TASK REQUIREMENTS: Taking the line with "Definition set_state (v" as the first and the line with "Definition set_nonce (v" as the last, set down exactly every line in that range from the entries below, and no more.

EXTRACTED INFORMATION:
(* ===== verification/KeyVerify.v ===== *)
(** * Manual key verification (src/src/meshtastic_keyverify.c, meshtastic_keyverify.h)

    The three-message handshake by which two users confirm each other's keys, over the node
    database of [NodeDb] and the pending key of [Pki]: the session with its timeouts, the
    initiator's and the responder's side, and what each side sends and shows. A call sees
    one uptime; nanopb is the class [KvCodec] with its round trip, SHA-256 that of
    [PkiCrypto]. The wording of the notifications is left out, what they carry is not. *)
From S2P Require Import Prelude Packet Routing NodeDb Pki.
Open Scope Z_scope.

Definition KV_IDLE_TIMEOUT_MS : Z := 60 * 1000.
Definition KV_MAX_SESSION_MS : Z := 3 * 60 * 1000.
Definition KV_REMOTE_COOLDOWN_MS : Z := 60 * 1000.
Definition KV_HASH_LEN : nat := 32.
Definition KV_LONGNAME_LEN : nat := 40.

Inductive meshtastic_keyverify_state :=
  | KV_IDLE | KV_SENDER_HAS_INITIATED | KV_SENDER_AWAITING_NUMBER | KV_SENDER_AWAITING_USER
  | KV_RECEIVER_AWAITING_USER | KV_RECEIVER_AWAITING_HASH1.

#[export] Instance kv_state_eq_dec : EqDecision meshtastic_keyverify_state.
Proof. solve_decision. Defined.

Record kv := Kv {
  state : meshtastic_keyverify_state;
  remote : Z;
  nonce : Z;
  security_number : Z;
  progressed_ms : Z;
  started_ms : Z;
  last_remote_end_ms : Z;
  session_from_remote : bool;
  hash1 : list Z;
  hash2 : list Z;
}.
Definition set_state (v : meshtastic_keyverify_state) (r : kv) : kv :=
Kv v (remote r) (nonce r) (security_number r) (progressed_ms r) (started_ms r)
    (last_remote_end_ms r) (session_from_remote r) (hash1 r) (hash2 r).
Definition set_remote (v : Z) (r : kv) : kv :=
Kv (state r) v (nonce r) (security_number r) (progressed_ms r) (started_ms r)
    (last_remote_end_ms r) (session_from_remote r) (hash1 r) (hash2 r).
Definition set_nonce (v : Z) (r : kv) : kv :=
Kv (state r) (remote r) v (security_number r) (progressed_ms r) (started_ms r)
    (last_remote_end_ms r) (session_from_remote r) (hash1 r) (hash2 r).
Definition set_security_number (v : Z) (r : kv) : kv :=
Kv (state r) (remote r) (nonce r) v (progressed_ms r) (started_ms r) (last_remote_end_ms r)
    (session_from_remote r) (hash1 r) (hash2 r).
Definition set_progressed_ms (v : Z) (r : kv) : kv :=
Kv (state r) (remote r) (nonce r) (security_number r) v (started_ms r) (last_remote_end_ms
    r) (session_from_remote r) (hash1 r) (hash2 r).
Definition set_started_ms (v : Z) (r : kv) : kv :=
Kv (state r) (remote r) (nonce r) (security_number r) (progressed_ms r) v
    (last_remote_end_ms r) (session_from_remote r) (hash1 r) (hash2 r).
Definition set_last_remote_end_ms (v : Z) (r : kv) : kv :=
Kv (state r) (remote r) (nonce r) (security_number r) (progressed_ms r) (started_ms r) v
    (session_from_remote r) (hash1 r) (hash2 r).
Definition set_session_from_remote (v : bool) (r : kv) : kv :=
Kv (state r) (remote r) (nonce r) (security_number r) (progressed_ms r) (started_ms r)
    (last_remote_end_ms r) v (hash1 r) (hash2 r).
Definition set_hash1 (v : list Z) (r : kv) : kv :=
Kv (state r) (remote r) (nonce r) (security_number r) (progressed_ms r) (started_ms r)
    (last_remote_end_ms r) (session_from_remote r) v (hash2 r).
Definition set_hash2 (v : list Z) (r : kv) : kv :=
Kv (state r) (remote r) (nonce r) (security_number r) (progressed_ms r) (started_ms r)
    (last_remote_end_ms r) (session_from_remote r) (hash1 r) v.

RESULT:
Definition set_state (v : meshtastic_keyverify_state) (r : kv) : kv :=
Kv v (remote r) (nonce r) (security_number r) (progressed_ms r) (started_ms r)
    (last_remote_end_ms r) (session_from_remote r) (hash1 r) (hash2 r).
Definition set_remote (v : Z) (r : kv) : kv :=
Kv (state r) v (nonce r) (security_number r) (progressed_ms r) (started_ms r)
    (last_remote_end_ms r) (session_from_remote r) (hash1 r) (hash2 r).
Definition set_nonce (v : Z) (r : kv) : kv :=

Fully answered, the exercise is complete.